Israeli general (1925–2024)

Yeshayahu Gavish (ישעיהו גביש; 25 August 1925 – 3 October 2024) was an Israel Defense Forces Major General known for leading the IDF forces in the Sinai Peninsula front during the Six-Day War.

==Early life==
Gavish was born and raised in Tel Aviv. He studied at the school for workers' children in northern Tel Aviv and at a school in kibbutz Givat HaShlosha.

==Military career==
Gavish joined the Palmach at age 18. He took part in the Night of the Bridges in 1946. During the 1948 Arab–Israeli War, Gavish fought in the Palmach under Yigal Allon. Following the war, he stayed in the Israel Defense Forces and rose through the ranks.

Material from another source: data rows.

(** X19 — Encoder and decoder, end to end.  Messages written to a
    [FastMessageEncoder] and encoded under V2 (the mode of the encoder, or their
    own), whose buffers reach a V2 [FastMessageDecoder] as one byte stream cut
    into chunks in any way, come out as the same messages in the same order,
    each marked V2: the same msgid, status and data.  The decoder ends without
    error and with nothing buffered; the encoder has left every data object and
    the clock untouched.  Each message has data of the shape its status asks
    for, and the runtime is asked that UTF-8 and JSON round-trip on its
    serialization. *)
Theorem stream_roundtrip_V2 (this_crc_mode : value) (msgs : list message)
    (clock : nat) (es : list encoded) (chunks : list Buffer) :
  encode_all this_crc_mode msgs clock = Ok es ->
  Forall (fun m =>
            is_num (effective_crc_mode m this_crc_mode) FAST_CHECKSUM_V2
            = true
            /\ canonical (data m)
            /\ exists st, status m = VNum st
                          /\ shape_ok st (data m) = true) msgs ->
  List.concat chunks = List.concat (List.map enc_buffer es) ->
  (exists this,
      write_all (FastMessageDecoder_new (VNum FAST_CHECKSUM_V2)) chunks
      = Ok (this,
            List.map (fun m => with_crc_mode m (VNum FAST_CHECKSUM_V2)) msgs)
      /\ md_error this = None
      /\ md_havebytes this = 0)
  /\ List.map enc_data es = List.map data msgs
  /\ Forall (fun e => enc_clock e = clock) es.
Proof.
  intros Henc Hall Hstream.
  destruct (encode_all_frames_V2 _ _ _ _ Henc Hall)
    as (Hframes & Hdatas & Hclocks).
  split; [|auto].
  destruct (write_all_complete (VNum FAST_CHECKSUM_V2)
              (List.map enc_buffer es)
              (List.map (fun m => with_crc_mode m (VNum FAST_CHECKSUM_V2))
                 msgs) [] chunks)
    as (this & Hrun & Herr & _ & Hhave); try assumption.
  - unfold decoder_mode. auto.
  - left. change (Buffer_length []) with 0. fp_lia.
  - now rewrite app_nil_r.
  - exists this. auto.
Qed.

End StreamMore.

(** ** Decoding then encoding *)

Lemma byte_of_Z_of_byte (b : byte) : byte_of_Z (Z_of_byte b) = b.
Proof.
  unfold byte_of_Z, Z_of_byte.
  pose proof (Byte.to_N_bounded b) as Hb.
  rewrite Z.mod_small by lia.
  rewrite N2Z.id, Byte.of_to_N. reflexivity.
Qed.

Lemma byte_of_Z_mod (z : Z) : byte_of_Z (z mod 256) = byte_of_Z z.
Proof. unfold byte_of_Z. now rewrite Z.mod_mod by lia. Qed.

(** Four bytes read as a big-endian number and written back. *)
Lemma be32_of_bytes (a b c d : byte) :
  be32 (Z_of_byte a * 16777216 + Z_of_byte b * 65536 + Z_of_byte c * 256
        + Z_of_byte d)
  = [a; b; c; d].
Proof.
  pose proof (Z_of_byte_range a) as Ha. pose proof (Z_of_byte_range b) as Hb.
  pose proof (Z_of_byte_range c) as Hc. pose proof (Z_of_byte_range d) as Hd.
  unfold be32. rewrite !Z.shiftr_div_pow2 by lia.
  change (2 ^ 24) with 16777216. change (2 ^ 16) with 65536.
  change (2 ^ 8) with 256.
  set (v := Z_of_byte a * 16777216 + Z_of_byte b * 65536 + Z_of_byte c * 256
            + Z_of_byte d).
  rewrite <- (byte_of_Z_mod (v / 16777216)), <- (byte_of_Z_mod (v / 65536)),
    <- (byte_of_Z_mod (v / 256)), <- (byte_of_Z_mod v).
  replace ((v / 16777216) mod 256) with (Z_of_byte a)
    by (subst v; Z.div_mod_to_equations; lia).
  replace ((v / 65536) mod 256) with (Z_of_byte b)
    by (subst v; Z.div_mod_to_equations; lia).
  replace ((v / 256) mod 256) with (Z_of_byte c)
    by (subst v; Z.div_mod_to_equations; lia).
  replace (v mod 256) with (Z_of_byte d)
    by (subst v; Z.div_mod_to_equations; lia).
  now rewrite !byte_of_Z_of_byte.
Qed.

(** A whole frame with version 1 and type 1 is the frame of its fields. *)
Lemma frame_of_fields (buf : Buffer) :
  FP_HEADER_SZ <= Buffer_length buf ->
  byte_at buf 0 = 1 -> byte_at buf 1 = 1 ->
  Buffer_length buf = frame_size buf ->
  frame (byte_at buf 2) (u32_at buf 3) (u32_at buf 7)
    (Buffer_slice_from buf FP_OFF_DATA)
  = buf.
Proof.
  intros Hlen H0 H1 Hsize.
  assert (Hpay : Z.of_nat (List.length (Buffer_slice_from buf FP_OFF_DATA))
                 = u32_at buf 11).
  { unfold Buffer_slice_from. rewrite length_skipn.
    unfold frame_size, Buffer_length in *. fp_lia. }
  unfold frame. rewrite Hpay. clear Hpay Hsize.
  unfold Buffer_slice_from. change (Z.to_nat FP_OFF_DATA) with 15%nat.
  do 15 (destruct buf as [|? buf];
         [unfold Buffer_length in Hlen; cbn [List.length] in Hlen; fp_lia|]).
  clear Hlen. unfold u32_at, byte_at in *. cbn [nth Nat.add skipn] in *.
  rewrite !be32_of_bytes, !byte_of_Z_of_byte.
  change FP_VERSION_CURRENT with 1. change FP_TYPE_JSON with 1.
  rewrite <- H0 at 1. rewrite <- H1 at 1.
  rewrite !byte_of_Z_of_byte. reflexivity.
Qed.

Section ReEncode.

Context {RT : Runtime}.

(** A validation that reports V2 found the correct CRC16 in the header. *)
Lemma validateCrc_reports_V2 (mode : value) (headerCrc : Z)
    (payload : jsstring) (r : crcValidationResult) :
  validateCrc mode headerCrc payload = Ok r ->
  error r = None ->
  decodedCrcMode r = VNum FAST_CHECKSUM_V2 ->
  mod_crc_crc16 payload = headerCrc.
Proof.
  unfold validateCrc.
  destruct (is_num mode FAST_CHECKSUM_V1);
    [intros [= <-] _; discriminate|].
  destruct (is_num mode FAST_CHECKSUM_V1_V2).
  - destruct (Z.eqb_spec (mod_old_crc_crc16 payload) headerCrc);
      destruct (Z.eqb_spec (mod_crc_crc16 payload) headerCrc);
      cbn [negb andb]; intros [= <-]; cbn [error decodedCrcMode];
      try discriminate; auto.
  - destruct (is_num mode FAST_CHECKSUM_V2); [|discriminate].
    intros [= <-]. cbn [error decodedCrcMode].
    destruct (Z.eqb_spec (mod_crc_crc16 payload) headerCrc);
      [auto | discriminate].
Qed.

Between 1965 and 1969, he was chief commander of the Southern Command. During his military career, he led the Israeli offensive on the Egyptian forces in Sinai during the Six-Day War. Although the ground campaign was very successful, his subordinate divisional commanders, generals Israel Tal, Avraham Yoffe and Ariel Sharon, received more praise than he.

== Honors ==
In 2018 Gavish was honored as one of the ceremonial torchbearers for Israel's 70th Independence Day.

==Death==
Gavish died on 3 October 2024, at the age of 99. He was the last surviving Israeli senior commander from the 1967 war.